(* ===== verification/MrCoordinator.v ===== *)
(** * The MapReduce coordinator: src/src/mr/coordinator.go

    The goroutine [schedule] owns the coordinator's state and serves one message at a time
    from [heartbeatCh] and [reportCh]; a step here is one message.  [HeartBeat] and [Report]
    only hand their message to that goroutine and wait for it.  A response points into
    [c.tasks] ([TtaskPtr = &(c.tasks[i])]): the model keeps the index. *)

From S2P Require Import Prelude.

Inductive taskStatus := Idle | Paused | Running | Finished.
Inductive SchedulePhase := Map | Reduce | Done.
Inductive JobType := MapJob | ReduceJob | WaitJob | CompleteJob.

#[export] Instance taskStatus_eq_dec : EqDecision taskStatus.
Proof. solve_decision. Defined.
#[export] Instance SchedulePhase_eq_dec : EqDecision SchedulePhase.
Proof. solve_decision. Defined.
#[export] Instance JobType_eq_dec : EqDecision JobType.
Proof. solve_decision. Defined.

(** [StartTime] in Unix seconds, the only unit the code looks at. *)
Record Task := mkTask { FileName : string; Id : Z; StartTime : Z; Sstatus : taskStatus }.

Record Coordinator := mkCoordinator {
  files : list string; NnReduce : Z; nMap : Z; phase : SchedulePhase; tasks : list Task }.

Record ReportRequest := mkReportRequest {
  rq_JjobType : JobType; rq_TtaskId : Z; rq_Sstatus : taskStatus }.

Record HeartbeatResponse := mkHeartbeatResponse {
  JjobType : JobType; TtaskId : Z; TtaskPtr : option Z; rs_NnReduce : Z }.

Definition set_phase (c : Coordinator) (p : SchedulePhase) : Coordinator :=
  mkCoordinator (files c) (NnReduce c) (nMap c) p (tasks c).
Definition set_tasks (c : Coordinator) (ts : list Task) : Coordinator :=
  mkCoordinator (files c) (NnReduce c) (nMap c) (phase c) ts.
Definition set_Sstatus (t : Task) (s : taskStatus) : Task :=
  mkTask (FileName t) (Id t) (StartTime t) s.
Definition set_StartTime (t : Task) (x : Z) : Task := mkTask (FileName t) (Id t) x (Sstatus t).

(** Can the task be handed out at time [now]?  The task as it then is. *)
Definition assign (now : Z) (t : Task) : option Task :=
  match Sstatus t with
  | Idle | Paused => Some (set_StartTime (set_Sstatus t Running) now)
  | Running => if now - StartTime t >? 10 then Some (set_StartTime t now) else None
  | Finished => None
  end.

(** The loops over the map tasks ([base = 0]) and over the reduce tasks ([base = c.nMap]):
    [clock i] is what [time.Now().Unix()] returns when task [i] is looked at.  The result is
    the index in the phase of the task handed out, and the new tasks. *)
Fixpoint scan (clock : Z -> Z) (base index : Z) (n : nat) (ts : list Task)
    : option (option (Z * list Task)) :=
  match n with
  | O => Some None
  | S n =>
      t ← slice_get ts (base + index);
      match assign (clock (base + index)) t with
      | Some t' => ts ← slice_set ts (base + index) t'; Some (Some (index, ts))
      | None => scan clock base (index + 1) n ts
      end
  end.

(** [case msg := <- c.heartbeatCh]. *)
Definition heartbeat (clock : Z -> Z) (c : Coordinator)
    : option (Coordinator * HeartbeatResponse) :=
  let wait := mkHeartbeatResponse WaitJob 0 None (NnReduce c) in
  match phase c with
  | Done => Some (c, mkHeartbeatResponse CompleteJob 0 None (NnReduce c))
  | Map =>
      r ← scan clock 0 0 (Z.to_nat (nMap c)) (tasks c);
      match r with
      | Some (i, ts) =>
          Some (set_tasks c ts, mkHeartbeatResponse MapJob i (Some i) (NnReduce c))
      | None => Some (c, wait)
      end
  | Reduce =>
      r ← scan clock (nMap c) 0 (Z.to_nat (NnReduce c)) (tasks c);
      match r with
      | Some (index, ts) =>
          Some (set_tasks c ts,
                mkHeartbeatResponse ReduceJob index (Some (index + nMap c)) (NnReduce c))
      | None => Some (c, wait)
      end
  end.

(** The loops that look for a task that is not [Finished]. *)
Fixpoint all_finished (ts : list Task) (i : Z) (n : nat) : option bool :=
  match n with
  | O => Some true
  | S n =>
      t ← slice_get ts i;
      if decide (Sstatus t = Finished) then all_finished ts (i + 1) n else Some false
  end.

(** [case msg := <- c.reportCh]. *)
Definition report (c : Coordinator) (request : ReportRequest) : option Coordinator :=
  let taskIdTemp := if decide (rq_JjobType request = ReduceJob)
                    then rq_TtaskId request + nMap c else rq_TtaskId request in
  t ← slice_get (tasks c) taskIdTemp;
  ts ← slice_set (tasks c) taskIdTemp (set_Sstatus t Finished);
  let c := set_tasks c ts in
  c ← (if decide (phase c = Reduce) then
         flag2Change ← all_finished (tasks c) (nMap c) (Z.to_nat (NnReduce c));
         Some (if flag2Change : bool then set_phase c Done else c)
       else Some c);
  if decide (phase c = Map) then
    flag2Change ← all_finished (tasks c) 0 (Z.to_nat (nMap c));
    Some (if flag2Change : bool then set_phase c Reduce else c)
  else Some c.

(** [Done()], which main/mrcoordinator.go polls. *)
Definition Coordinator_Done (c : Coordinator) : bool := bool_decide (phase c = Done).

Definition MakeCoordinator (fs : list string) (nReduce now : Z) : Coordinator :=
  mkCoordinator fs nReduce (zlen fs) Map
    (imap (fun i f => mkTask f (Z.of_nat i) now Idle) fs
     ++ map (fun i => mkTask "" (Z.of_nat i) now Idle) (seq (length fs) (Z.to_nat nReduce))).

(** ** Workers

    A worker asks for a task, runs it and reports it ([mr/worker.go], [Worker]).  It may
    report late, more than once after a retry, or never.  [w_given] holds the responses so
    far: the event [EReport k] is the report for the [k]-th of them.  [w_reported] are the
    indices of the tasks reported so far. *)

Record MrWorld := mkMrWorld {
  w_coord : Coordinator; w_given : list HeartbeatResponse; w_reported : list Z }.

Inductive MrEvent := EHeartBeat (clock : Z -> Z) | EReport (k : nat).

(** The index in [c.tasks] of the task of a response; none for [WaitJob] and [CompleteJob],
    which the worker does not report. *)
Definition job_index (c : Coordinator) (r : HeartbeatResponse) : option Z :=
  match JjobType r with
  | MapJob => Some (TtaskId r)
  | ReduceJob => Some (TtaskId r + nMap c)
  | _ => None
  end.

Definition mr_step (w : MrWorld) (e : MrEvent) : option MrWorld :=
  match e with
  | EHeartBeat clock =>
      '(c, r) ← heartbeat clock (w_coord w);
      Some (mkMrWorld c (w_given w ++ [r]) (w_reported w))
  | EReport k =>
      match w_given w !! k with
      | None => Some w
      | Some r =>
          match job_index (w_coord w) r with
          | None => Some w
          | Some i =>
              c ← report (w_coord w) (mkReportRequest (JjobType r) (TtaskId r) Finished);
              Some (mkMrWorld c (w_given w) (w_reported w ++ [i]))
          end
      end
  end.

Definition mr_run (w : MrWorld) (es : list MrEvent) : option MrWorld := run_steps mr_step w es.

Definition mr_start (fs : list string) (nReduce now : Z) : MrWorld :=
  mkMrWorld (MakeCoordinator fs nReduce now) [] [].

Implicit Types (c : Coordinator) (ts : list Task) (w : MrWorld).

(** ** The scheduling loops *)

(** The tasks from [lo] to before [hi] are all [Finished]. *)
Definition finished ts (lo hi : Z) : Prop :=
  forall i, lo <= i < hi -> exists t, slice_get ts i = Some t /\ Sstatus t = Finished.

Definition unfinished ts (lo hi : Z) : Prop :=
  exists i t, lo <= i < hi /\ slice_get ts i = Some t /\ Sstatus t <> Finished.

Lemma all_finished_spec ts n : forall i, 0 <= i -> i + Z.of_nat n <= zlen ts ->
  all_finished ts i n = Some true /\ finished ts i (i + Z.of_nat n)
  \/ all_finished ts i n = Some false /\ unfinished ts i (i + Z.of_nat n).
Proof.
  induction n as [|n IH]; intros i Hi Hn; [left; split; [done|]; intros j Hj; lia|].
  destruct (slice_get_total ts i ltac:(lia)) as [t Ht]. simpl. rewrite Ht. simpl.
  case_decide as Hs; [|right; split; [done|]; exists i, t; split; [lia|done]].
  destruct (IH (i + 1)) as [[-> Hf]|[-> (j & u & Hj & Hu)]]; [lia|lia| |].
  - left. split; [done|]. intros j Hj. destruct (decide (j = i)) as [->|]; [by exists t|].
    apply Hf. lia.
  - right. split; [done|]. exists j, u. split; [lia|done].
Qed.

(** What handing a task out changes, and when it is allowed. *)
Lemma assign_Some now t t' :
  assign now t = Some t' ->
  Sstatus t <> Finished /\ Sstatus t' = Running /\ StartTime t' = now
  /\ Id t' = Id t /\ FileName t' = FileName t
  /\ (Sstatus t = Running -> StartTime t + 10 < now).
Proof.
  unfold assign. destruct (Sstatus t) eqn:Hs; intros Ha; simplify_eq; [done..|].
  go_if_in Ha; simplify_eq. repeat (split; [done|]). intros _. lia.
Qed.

» Requirement
Reproduce the entries above exactly, starting at their first line and finishing with the line that contains "[c.tasks] ([TtaskPtr = &(c.tasks[i])]): the".

» Result of this task
(* ===== verification/MrCoordinator.v ===== *)
(** * The MapReduce coordinator: src/src/mr/coordinator.go

    The goroutine [schedule] owns the coordinator's state and serves one message at a time
    from [heartbeatCh] and [reportCh]; a step here is one message.  [HeartBeat] and [Report]
    only hand their message to that goroutine and wait for it.  A response points into
    [c.tasks] ([TtaskPtr = &(c.tasks[i])]): the model keeps the index. *)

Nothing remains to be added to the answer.